RECORD EXCERPTS
Lemma load_fixed opcode : opcode = 0xb9400000 ∨ opcode = 0xf9400000 ∨ opcode = 0xb9800000 →
  Z.land (load_word opcode) 0xfffffc00 = opcode.
Proof. intros [->|[->| ->]]; unfold load_word; word_bits. Qed.
Lemma load_range opcode : opcode = 0xb9400000 ∨ opcode = 0xf9400000 ∨ opcode = 0xb9800000 →
  0 ≤ load_word opcode < 2 ^ 32.
Proof.
  intros Ho. cut (Z.land (load_word opcode) 0xffffffff = load_word opcode).
  { intros <-. apply land_range; lia. }
  destruct Ho as [->|[->| ->]]; unfold load_word; word_bits.
Qed.
Lemma load_target opcode : opcode = 0xb9400000 ∨ opcode = 0xf9400000 ∨ opcode = 0xb9800000 →
  field (load_word opcode) 0 5 = r.
Proof. intros [->|[->| ->]]; unfold load_word; word_bits. Qed.
Lemma load_base opcode : opcode = 0xb9400000 ∨ opcode = 0xf9400000 ∨ opcode = 0xb9800000 →
  field (load_word opcode) 5 5 = r.
Proof. intros [->|[->| ->]]; unfold load_word; word_bits. Qed.
End constants.

(** ** Offsets *)

Lemma signed_spec v bits : 0 < bits ≤ 32 → 0 ≤ v < 2 ^ bits → signed v bits = to_signed bits v.
Proof.
  intros Hb Hv. unfold signed, to_signed. set (k := 32 - bits).
  rewrite Z.shiftl_mul_pow2, Z.shiftr_div_pow2 by lia.
  assert (2 ^ 32 = 2 ^ bits * 2 ^ k) as E by (subst k; rewrite <-Z.pow_add_r by lia; f_equal; lia).
  assert (2 ^ bits = 2 * 2 ^ (bits - 1)) as Eb.
  { replace bits with (Z.succ (bits - 1)) at 1 by lia. rewrite Z.pow_succ_r by lia. lia. }
  assert (2 ^ (32 - 1) = 2 ^ (bits - 1) * 2 ^ k) as E1
    by (subst k; rewrite <-Z.pow_add_r by lia; f_equal; lia).
  pose proof (Z.pow_pos_nonneg 2 k ltac:(lia) ltac:(lia)) as Hk.
  rewrite E1, E. rewrite !(Z.mod_small _ _) by nia.
  destruct (Z.ltb_spec v (2 ^ (bits - 1))).
  - rewrite (proj2 (Z.ltb_lt _ _)) by nia. by rewrite Z.div_mul by lia.
  - rewrite (proj2 (Z.ltb_ge _ _)) by nia.
    replace (v * 2 ^ k - 2 ^ bits * 2 ^ k) with ((v - 2 ^ bits) * 2 ^ k) by lia.
    by rewrite Z.div_mul by lia.
Qed.

Lemma relative_Ok source target bits d :
  0 < bits ≤ 32 → relative source target bits = Ok d →
  0 ≤ d < 2 ^ bits ∧ target = source + 4 * to_signed bits d.
Proof.
  intros Hb. unfold relative.
  destruct (negb (Z.rem (target - source) 4 =? 0) || _ || _) eqn:Hc; [done|]. intros [= <-].
  apply orb_false_iff in Hc as [[Hrem Hlo]%orb_false_iff Hhi].
  apply negb_false_iff, Z.eqb_eq in Hrem. apply Z.ltb_ge in Hlo. apply Z.leb_gt in Hhi.
  pose proof (Z.quot_rem' (target - source) 4) as Hq. set (value := Z.quot (target - source) 4) in *.
  assert (Z.land (value mod 2 ^ 32) (2 ^ bits - 1) = value mod 2 ^ bits) as ->.
  { replace (2 ^ bits - 1) with (Z.ones bits) by (rewrite Z.ones_equiv; lia).
    rewrite Z.land_ones by lia. symmetry. apply Z.bits_inj'. intros n Hn.
    destruct (decide (n < bits)).
    - rewrite !Z.mod_pow2_bits_low by lia. done.
    - rewrite !Z.mod_pow2_bits_high by lia. done. }
  split; [apply Z.mod_pos_bound; lia|]. rewrite to_signed_id by lia. lia.
Qed.

Lemma wrap_id z : 0 ≤ z ≤ usize_max → wrap z = z.
Proof. unfold wrap, usize_max. intros. apply Z.mod_small. lia. Qed.

(** ** Running the emitted words *)

Section blocks.
Context {V : Type} (plain : Z → core V → core V * option Z) (simd_load : Z → Z → core V → core V).
Context (base : Z) (code : list Z).
Implicit Types c : core V.
Abbreviation exec := (exec plain simd_load).
Abbreviation run := (run plain simd_load base code).

Lemma set_set r x y c : set r x (set r y c) = set r x c.
Proof. unfold set. destruct (r =? 31); [done|]. simpl. by rewrite insert_insert_eq. Qed.

Lemma get_set r x c : r ≠ 31 → get r (set r x c) = x.
Proof.
  intros Hr. unfold get, set. rewrite (proj2 (Z.eqb_neq _ _) Hr). simpl.
  by rewrite lookup_insert_eq.
Qed.

Lemma run_step n w pc c :
  fetch base code pc = Some w →
  run (S n) pc c = let '(c', k) := exec w pc c in run n (go pc k) c'.
Proof. intros Hf. simpl. by rewrite Hf. Qed.

(** The bits of a halfword written over. *)
Lemma movk_bit old hw imm n :
  0 ≤ imm < 2 ^ 16 → 0 ≤ hw → 0 ≤ n →
  Z.testbit (movk old hw imm) n =
  if decide (16 * hw ≤ n < 16 * hw + 16) then Z.testbit imm (n - 16 * hw) else Z.testbit old n.
Proof.
  intros Hi Hh Hn. unfold movk. rewrite Z.lor_spec, Z.ldiff_spec, !Z.shiftl_spec by lia.
  change 0xffff with (Z.ones 16). case_decide.
  - rewrite Z.ones_spec_low by lia. simpl. by rewrite andb_false_r.
  - destruct (decide (n < 16 * hw)).
    + rewrite !(Z.testbit_neg_r _ (n - 16 * hw)) by lia. by rewrite andb_true_r, orb_false_r.
    + rewrite Z.ones_spec_high by lia. rewrite (small_bit imm 16 (n - 16 * hw) Hi) by lia.
      by rewrite andb_true_r, orb_false_r.
Qed.

Lemma half_bit v h n :
  0 ≤ n → 0 ≤ h → Z.testbit (half_bits v h) n = Z.testbit v (n + h * 16) && bool_decide (n < 16).
Proof.
  intros Hn Hh. unfold half_bits. change 0xffff with (Z.ones 16).
  rewrite Z.land_spec, Z.shiftr_spec by lia. f_equal. case_bool_decide.
  - by rewrite Z.ones_spec_low by lia.
  - by rewrite Z.ones_spec_high by lia.
Qed.

Lemma half_range v h : 0 ≤ half_bits v h < 2 ^ 16.
Proof. apply land_range; lia. Qed.

(** The four halves make up the constant. *)
Lemma constant_halves v :
  0 ≤ v ≤ usize_max →
  movk (movk (movk (Z.shiftl (half_bits v 0) (16 * 0)) 1 (half_bits v 1)) 2 (half_bits v 2)) 3
    (half_bits v 3) = v.
Proof.
  intros Hv. apply Z.bits_inj'. intros n Hn.
  rewrite !movk_bit by (try apply half_range; lia). rewrite Z.shiftl_0_r.
  repeat case_decide; rewrite half_bit by lia;
    try (rewrite bool_decide_true by lia; rewrite andb_true_r; f_equal; lia).
  destruct (decide (n < 16)).
  - rewrite bool_decide_true by lia. rewrite andb_true_r. f_equal. lia.
  - rewrite bool_decide_false by lia. rewrite andb_false_r. symmetry.
    apply (small_bit v 64); unfold usize_max in Hv; lia.
Qed.

(** Skip the patterns that the fixed bits [Hf] rule out. *)
Ltac skip_patterns Hf :=
  repeat (rewrite (matches_clash _ _ _ _ _ Hf) by (vm_compute; reflexivity); cbn [andb]).
Ltac hit_pattern Hf :=
  rewrite (matches_part _ _ _ _ _ Hf) by (vm_compute; reflexivity); cbn [andb].

Lemma exec_branch d pc c :
  0 ≤ d < 2 ^ 26 → exec (Z.lor 0x14000000 d) pc c = (c, Goto (wrap (pc + 4 * to_signed 26 d))).
Proof.
  intros Hd. pose proof (branch_fixed d Hd) as Hf. unfold Arm64Exec.exec. hit_pattern Hf.
  rewrite (land_bit _ _ _ 31 Hf) by (vm_compute; reflexivity). simpl.
  by rewrite branch_offset.
Qed.

Lemma exec_constant r v h pc c :
  0 ≤ r < 2 ^ 5 → h = 0 ∨ h = 1 ∨ h = 2 ∨ h = 3 →
  exec (constant_half r v h) pc c =
  (set r (if h =? 0 then Z.shiftl (half_bits v 0) (16 * 0)
          else movk (get r c) h (half_bits v h)) c, Next).
Proof.
  intros Hr Hh. pose proof (constant_fixed r v Hr h Hh) as Hf.
  pose proof (constant_register r v Hr h Hh) as Hreg. pose proof (constant_value r v Hr h Hh) as Hval.
  assert (field (constant_half r v h) 21 2 = h) as Hhw.
  { unfold field. apply Z.bits_inj'. intros n Hn. rewrite Z.land_spec, Z.shiftr_spec by lia.
    destruct (decide (n < 2)).
    - assert (n = 0 ∨ n = 1) as Hn01 by lia.
      destruct Hh as [->|[->|[->| ->]]], Hn01 as [->| ->];
        rewrite (land_bit _ _ _ _ Hf) by (vm_compute; reflexivity); vm_compute; reflexivity.
    - rewrite Z.ones_spec_high, andb_false_r by lia. symmetry. apply (small_bit h 2); lia. }
  unfold Arm64Exec.exec. rewrite Hreg, Hval, Hhw.
  destruct Hh as [->|[->|[->| ->]]]; skip_patterns Hf; hit_pattern Hf; done.
Qed.

(** A whole constant. *)
Lemma run_constant r v pc c :
  0 ≤ r < 2 ^ 5 → 0 ≤ v ≤ usize_max →
  (∀ h, 0 ≤ h < 4 → fetch base code (pc + 4 * h) = Some (constant_half r v h)) →
  run 4 pc c = Some (pc + 16, set r v c).
Proof.
  intros Hr Hv Hf.
  pose proof (Hf 0 ltac:(lia)) as F0. rewrite Z.add_0_r in F0.
  pose proof (Hf 1 ltac:(lia)) as F1. pose proof (Hf 2 ltac:(lia)) as F2.
  pose proof (Hf 3 ltac:(lia)) as F3.
  rewrite (run_step _ _ _ _ F0), exec_constant by auto. cbn [Z.eqb go].
  replace (pc + 4 * 1) with (pc + 4) in F1 by lia.
  rewrite (run_step _ _ _ _ F1), exec_constant by auto. cbn [Z.eqb go].
  replace (pc + 4 * 2) with (pc + 4 + 4) in F2 by lia.
  rewrite (run_step _ _ _ _ F2), exec_constant by auto. cbn [Z.eqb go].
  replace (pc + 4 * 3) with (pc + 4 + 4 + 4) in F3 by lia.
  rewrite (run_step _ _ _ _ F3), exec_constant by auto 10. cbn [Z.eqb go Arm64Exec.run].
  do 2 f_equal; [lia|]. rewrite !set_set. destruct (decide (r = 31)) as [->|Hne]; [done|].
  rewrite !get_set by done. by rewrite constant_halves.
Qed.

Lemma exec_load r opcode operation pc c :
  0 ≤ r < 31 →
  (operation, opcode) ∈ [(0, 0xb9400000); (1, 0xf9400000); (2, 0xb9800000)] →
  exec (load_word r opcode) pc c = (load_register operation r (get r c) c, Next).
Proof.
  intros Hr Hop.
  assert (opcode = 0xb9400000 ∨ opcode = 0xf9400000 ∨ opcode = 0xb9800000) as Ho.
  { rewrite !elem_of_cons, elem_of_nil in Hop. naive_solver. }
  pose proof (load_fixed r ltac:(lia) opcode Ho) as Hf.
  pose proof (load_target r ltac:(lia) opcode Ho) as Ht.
  pose proof (load_base r ltac:(lia) opcode Ho) as Hb.
  unfold Arm64Exec.exec. rewrite Ht, Hb. rewrite (proj2 (Z.eqb_neq r 31)) by lia.
  rewrite !elem_of_cons, elem_of_nil in Hop.
  destruct Hop as [[= -> ->]|[[= -> ->]|[[= -> ->]|[]]]]; skip_patterns Hf; hit_pattern Hf; done.
Qed.

Lemma exec_hint w pc c : w = NOP ∨ w = BTI → exec w pc c = (c, Next).
Proof. intros [->| ->]; reflexivity. Qed.
End blocks.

REQUIREMENT
Report the number of lines in the entries above that include the word "Hval" and add nothing to it.

SOLUTION FOR THIS PROBLEM
2